Se il verde a Catania non sembra essere ancora una priorità, può un gruppetto di cittadini armati di zappa e piantine risollevare il capoluogo etneo dalle ultime posizioni nelle classifiche in fatto di ambiente urbano? E armati sembra proprio il termine adatto, perché di Guerrilla Gardening stiamo parlando. Secondo l’indagine Istat, relativa all’anno 2012, “Qualità dell’ambiente urbano”, Catania offre superfici verdi “mediamente contenute”, cioè “densità inferiori ai dati medi”. Insomma, bollino rosso nella cartina del verde urbano italiano.

 

Ed ecco allora che i “guerriglieri verdi” seminano fiori e piante in spazi di terra pubblici per ridare decoro ad angoli invisibili della città. Una volta individuata l’aiuola da sistemare, ci si da appuntamento per ripulirla da erbacce e rifiuti, sostituiti da piante acquistate a spese degli stessi volontari. Accade poi che passanti e residenti, dopo aver osservato incuriositi per qualche minuto la scena, decidano di partecipare in prima persona: sensibilizzazione è la parola d’ordine. Dopo il primo intervento, il nuovo angolo verde restituito alla città non viene dimenticato e i volontari regolarmente ne curano la manutenzione.

Il Guerrilla Gardening nasce negli anni ’70 a New York, originariamente condotto mediante attacchi clandestini e notturni. Non dimentichiamo infatti che si tratta in genere di azioni non autorizzate, volte a modificare uno spazio pubblico. Oggi la maggior parte dei gruppi attivi in Italia “attacca” in modo palese, cercando di coinvolgere i residenti della zona in cui si interviene.  Le amministrazioni cittadine lasciano fare, dando spesso il loro benestare, vuoi per fini elettorali o per semplice buon senso. D’altronde i cittadini dal pollice verde arrivano lì dove le casse comunali non riuscirebbero.

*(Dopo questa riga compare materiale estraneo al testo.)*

(* ===== verification/Broadcasted.v ===== *)
(** * Transactions at the RPC boundary

    Models [from_broadcasted_transactions.rs], [to_starknet_core_transaction.rs]
    and [utils.rs] of [crates/primitives/transactions/src]: what a user submits
    becomes a transaction of the sequencer, and a transaction becomes what the RPC
    shows.  Decompression, JSON, the Sierra compiler and the class hashes are
    third-party code and are operations of a class; the records of starknet-core
    and cairo-lang that the sources build or take apart are written out. *)
From S2P Require Import Prelude Bytes Deps Felt Hashers Transactions Blockifier.
From stdpp Require Import pretty.
Local Open Scope Z_scope.

(** ** Records of the libraries *)
Record EntryPoints (A : Type) := mk_eps { eps_constructor : list A; eps_external : list A; eps_l1_handler : list A }.
Arguments mk_eps {A}.
Arguments eps_constructor {A}.
Arguments eps_external {A}.
Arguments eps_l1_handler {A}.

(** [LegacyContractEntryPoint], [RawLegacyEntryPoint] (with the offset written as
    an integer) and the [EntryPoint] of starknet-api. *)
Record LegacyContractEntryPoint := mk_lcep { lcep_offset : Z; lcep_selector : FieldElement }.
Inductive LegacyEntrypointOffset := U64AsInt (n : Z) | U64AsHex (n : Z).
Record RawLegacyEntryPoint := mk_rlep { rlep_offset : LegacyEntrypointOffset; rlep_selector : FieldElement }.
Record EntryPoint := mk_ep { ep_selector : EntryPointSelector; ep_offset : Z }.

Record SierraEntryPoint := mk_sep { sep_selector : FieldElement; sep_function_idx : Z }.
(** [BigUint]s are non-negative integers. *)
Record ContractEntryPoint := mk_cent { cent_selector : Z; cent_function_idx : Z }.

Conquistato quindi il supporto di molti concittadini e amministratori locali, anche Catania ha i suoi guerriglieri verdi. Obiettivi? Oggi il sottopasso Fleming, domani un ritaglio di terra abbandonato antistante la Stazione Centrale (qui la mappa di tutti gli interventi realizzati). Come in tutte le rivoluzioni di questi anni, anche i volontari del Guerrilla Gardening scambiano informazioni e si danno appuntamento tramite la rete e i social network. Da dove provengono i volontari etnei? Molti di loro sono membri della pagina Catania su Facebook e del forum Skyscrapercity. L’attenzione degli internauti non è rivolta però soltanto al giardinaggio d’assalto. La lotta contro il degrado e la mancanza di verde costituisce piuttosto l’approdo di un interesse a 360° gradi verso le vicende urbanistiche catanesi. Nei threads (“discussioni”) su Catania si discute di nuovi progetti, come la riqualificazione di San Berillo, di trasporti pubblici e di un’area metropolitana che conta ormai più di 700.000 abitanti. Tra progetti futuri e  problemi attuali, non manca poi uno sguardo nostalgico alla Catania “com’era”, attraverso foto e filmati recuperati online.

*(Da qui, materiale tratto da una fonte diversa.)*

(** A transaction that succeeds passed the nonce check, and everything after the
    increment starts from the incremented state. *)
Lemma execute_ok_nonce {T : Type} `{!GetAccountTransactionContext T} `{!Execute St T} `{!FramedExecute T}
    (t : T) bc cfg actx (s s1 : St) current info s' :
  disable_nonce_validation cfg = false ->
  get_account_transaction_context t (offset_version cfg) = Ret actx ->
  actx_version actx <> mk_new (stark_from_uint 0) ->
  get_nonce_at (actx_sender_address actx) s = Ret (Ok current, s1) ->
  execute t bc cfg s = Ret (Ok info, s') ->
  current = actx_nonce actx
  /\ exists s2, increment_nonce (actx_sender_address actx) s1 = Ret (Ok tt, s2) /\ reaches s2 s'.
Proof.
  intros Hv Hc Hver Hn He.
  apply execute_ok_inv in He as (actx' & sa & veci & sb & res & g & Hc' & Hh & Hi & Hf & _).
  assert (actx' = actx) as -> by congruence.
  unfold handle_nonce_and_check_fee_balance in Hh. rewrite Hv in Hh. cbn [negb] in Hh.
  unfold etry, ebind in Hh. destruct (handle_nonce actx s) as [[[[]|e] s2]|] eqn:Hhn; [|done|done].
  pose proof (handle_nonce_inv _ _ _ _ _ _ Hver Hn Hhn) as Hnonce. case_bool_decide; [by destruct Hnonce|].
  split; [by destruct (decide (current = actx_nonce actx))|].
  exists s2. split; [by apply Hnonce|].
  transitivity sa; [by eapply within_check_fee_balance|].
  transitivity sb; [exact (framed_inner _ _ _ _ _ _ _ Hi)|exact (framed_fee _ _ _ _ _ _ _ _ _ _ Hf)].
Qed.

(** The nonce gate.  With nonce validation on and a transaction version
    other than zero, a transaction whose nonce is not the sender's is refused
    with [InvalidNonce] carrying both nonces, before anything else happens to
    the state; and a transaction succeeds only when its nonce is the sender's,
    in which case the nonce is incremented before validation, execution and
    fee transfer, which then act on the incremented state. *)
Theorem execute_nonce_gate {T : Type} `{!GetAccountTransactionContext T} `{!Execute St T} `{!FramedExecute T}
    (t : T) (bc : BlockContext) (cfg : ExecutionConfig) (actx : AccountTransactionContext)
    (s s1 : St) (current : Nonce) :
  disable_nonce_validation cfg = false ->
  get_account_transaction_context t (offset_version cfg) = Ret actx ->
  actx_version actx <> mk_new (stark_from_uint 0) ->
  get_nonce_at (actx_sender_address actx) s = Ret (Ok current, s1) ->
  (current <> actx_nonce actx ->
   execute t bc cfg s = Ret (Err (InvalidNonce (actx_sender_address actx) current (actx_nonce actx)), s1))
  /\ (forall info s', execute t bc cfg s = Ret (Ok info, s') ->
      current = actx_nonce actx
      /\ exists s2, increment_nonce (actx_sender_address actx) s1 = Ret (Ok tt, s2) /\ reaches s2 s').
Proof.
  intros Hv Hc Hver Hn. split; [|intros info s'; by apply execute_ok_nonce].
  intros Hne. unfold execute. unfold ebind at 1. unfold elift. rewrite Hc.
  unfold handle_nonce_and_check_fee_balance. rewrite Hv. cbn [negb].
  unfold handle_nonce. rewrite bool_decide_false by done.
  unfold etry, emap_err, ebind. rewrite Hn. unfold eret. cbn [map_err]. by rewrite bool_decide_true.
Qed.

Ma quando discussioni e critiche sono portate avanti in modo costruttivo, lo schermo del computer non basta più: bisogna, letteralmente, sporcarsi le mani. Chi non può farlo, perché ad esempio ormai lontano dalla città natale, può comunque partecipare effettuando donazioni al gruppo di Guerrilla Gardening catanese, destinate a venire investite nelle prossime piantine da regalare alla città.